Al-Shayyab et al. measured buccal and lingual distances from the MC to the external cortical surfaces (i.e., MC-B and MC-L, respectively) in three regions of (A) mandibular foramen, (B) mandibular angle, and (C) mesial to the second mandibular molar and compared the measurements between different age and gender groups. Adults exhibited a decrease in the average MC-L value and a growth in the average MC-B value in comparison to young patients. MC-L distances were not considerably different between male and female subjects. MC-B in areas B and C showed notably higher measurements in males than in females in adults (8). The determination of the position and course of the MC relative to the compact lateral bone plates is highly important prior to implant placement and in the selection of implant type (20).

In this study, the mean height from the alveolar crest to the superior part of the MC in male patients was significantly higher than in female patients (9.01 versus 7.16 mm). Additionally, this distance in the age range of 71 - 95 years was significantly lower than in other age groups. This value ranged from 15.3 to 17.4 mm in a study by Watanabe et al. (22). This distance is highly variable and should be individually measured for each patient.
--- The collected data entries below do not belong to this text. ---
(** What a pattern consumes is in its language. *)
Lemma repeat_ends_lang body (L : string → Prop) n : ∀ p q,
  (∀ p q, q ∈ body p → ∃ s, p.2 = s +:+ q.2 ∧ L s) → q ∈ repeat_ends body n p →
  ∃ ss, p.2 = str_join "" ss +:+ q.2 ∧ Forall L ss ∧ (length ss ≤ n)%nat.
Proof.
  induction n as [|n IH]; intros p q Hb Hq; cbn [repeat_ends] in Hq.
  - apply list_elem_of_singleton in Hq as ->. by exists [].
  - apply elem_of_cons in Hq as [->|Hq]; [exists []; simpl; split_and!; [done|done|lia]|].
    apply list_elem_of_bind in Hq as (m & Hq & Hm). destruct (Hb _ _ Hm) as (s & Hs & HL).
    destruct (IH m q Hb Hq) as (ss & Hss & HF & Hl). exists (s :: ss). split_and!.
    + by rewrite Hs, Hss, join_cons, str_app_assoc.
    + by constructor.
    + simpl. lia.
Qed.

Lemma times_ends_lang body (L : string → Prop) n : ∀ p q,
  (∀ p q, q ∈ body p → ∃ s, p.2 = s +:+ q.2 ∧ L s) → q ∈ times_ends body n p →
  ∃ ss, p.2 = str_join "" ss +:+ q.2 ∧ Forall L ss ∧ length ss = n.
Proof.
  induction n as [|n IH]; intros p q Hb Hq; cbn [times_ends] in Hq.
  - apply list_elem_of_singleton in Hq as ->. by exists [].
  - apply list_elem_of_bind in Hq as (m & Hq & Hm). destruct (Hb _ _ Hm) as (s & Hs & HL).
    destruct (IH m q Hb Hq) as (ss & Hss & HF & Hl). exists (s :: ss). split_and!.
    + by rewrite Hs, Hss, join_cons, str_app_assoc.
    + by constructor.
    + simpl. lia.
Qed.

Lemma join_app ss1 ss2 : str_join "" (ss1 ++ ss2) = str_join "" ss1 +:+ str_join "" ss2.
Proof.
  induction ss1 as [|s ss1 IH]; [done|].
  change ((s :: ss1) ++ ss2) with (s :: (ss1 ++ ss2)). by rewrite !join_cons, IH, str_app_assoc.
Qed.

Lemma ends_lang r : ∀ p q, q ∈ ends r p → ∃ s, p.2 = s +:+ q.2 ∧ lang r s.
Proof.
  induction r as [f|r1 IH1 r2 IH2|r1 IH1 r2 IH2| | |r IH lo hi]; intros p q Hq; cbn [ends] in Hq.
  - destruct p as [pv [|c s]]; cbn in Hq; [by apply not_elem_of_nil in Hq|].
    destruct (f c) eqn:Hf; [|by apply not_elem_of_nil in Hq].
    apply list_elem_of_singleton in Hq as ->. exists (String c ""). split; [done|by constructor].
  - apply list_elem_of_bind in Hq as (m & Hq & Hm).
    destruct (IH1 _ _ Hm) as (s1 & H1 & L1), (IH2 _ _ Hq) as (s2 & H2 & L2).
    exists (s1 +:+ s2). split; [by rewrite H1, H2, str_app_assoc|by constructor].
  - apply elem_of_app in Hq as [Hq|Hq]; [destruct (IH1 _ _ Hq) as (s & Hs & L)|destruct (IH2 _ _ Hq) as (s & Hs & L)];
      exists s; (split; [done|by constructor]).
  - apply list_elem_of_singleton in Hq as ->. exists "". split; [done|constructor].
  - destruct (at_boundary p); [|by apply not_elem_of_nil in Hq].
    apply list_elem_of_singleton in Hq as ->. exists "". split; [done|constructor].
  - apply list_elem_of_bind in Hq as (m & Hq & Hm).
    destruct (times_ends_lang _ _ _ _ _ IH Hm) as (ss1 & H1 & F1 & L1).
    destruct (repeat_ends_lang _ _ _ _ _ IH Hq) as (ss2 & H2 & F2 & L2).
    exists (str_join "" (ss1 ++ ss2)). split; [by rewrite H1, H2, join_app, str_app_assoc|].
    constructor; [by apply Forall_app|rewrite length_app; lia|].
    intros h ->. rewrite length_app. lia.
Qed.

Lemma fullmatch_lang r s : re_fullmatch r s = true → lang r s.
Proof.
  unfold re_fullmatch. intros Hm. apply existsb_exists in Hm as (q & Hq & He).
  apply bool_decide_eq_true in He. apply list_elem_of_In in Hq.
  destruct (ends_lang _ _ _ Hq) as (m & Hs & Hl). simpl in Hs. rewrite Hs, He.
  by rewrite str_app_nil.
Qed.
In the current study, the mean height of the MF in male patients was significantly higher than in female patients (2.98 versus 2.64 mm), with no significant correlation with age. This value was 3.47 mm in a study by Neiva et al. on 22 Caucasian skulls (23).

In this study, the mean distance from the inferior border of the mandible to the center of the MF in male patients was significantly higher than in female patients (13.89 versus 12.78 mm), with no significant correlation with age. Neiva et al. reported this distance to be 12 mm (23). The inferior border of the mandible can be used to determine the vertical position of the MF in edentulous patients.

In this study, the prevalence of the anterior loop of the mental nerve was 54.7%, with no significant correlation with age or gender. De Oliveira-Santos et al. reported that the anterior loop with over 2 mm length had a prevalence of 22-28% (6). Preoperative assessment for the presence of the anterior loop is imperative since patients would experience a higher rate of sensory disturbances and hemorrhagic complications in case of its presence. It reportedly has a prevalence range of 28 to 62.7% (2, 24).

The pattern of the opening of the MC in the MF in the current study was superior in 40.7%, with no significant correlation with age or gender. In a study by Fabian et al., the pattern of the opening of the MC was superior in 44% and superior and posterior in 40% (25).

5.1. Limitations

One limitation of this study was the lack of information about the age of edentulism since this information was not available in patients’ records retrieved from the archives. Future multi-center studies are required to assess the anatomical variations of the mandible in different populations and ethnic groups. In addition, the results of CBCT can be compared to those of CT and panoramic radiography to determine the efficacy of each imaging modality for such assessments. Last but not least, the differences in anatomical variations should be compared between dentate and edentulous patients in future studies.

5.2. Conclusions

Considering the anatomical variations in the position of the MC, knowledge in this regard is imperative to prevent the traumatization of the inferior alveolar nerve. Therefore, CBCT is recommended prior to surgical procedures in this region to gain knowledge about the anatomical variations in each patient and apply the necessary modifications in anesthetic injection or surgical technique to achieve the best outcome with the least complications.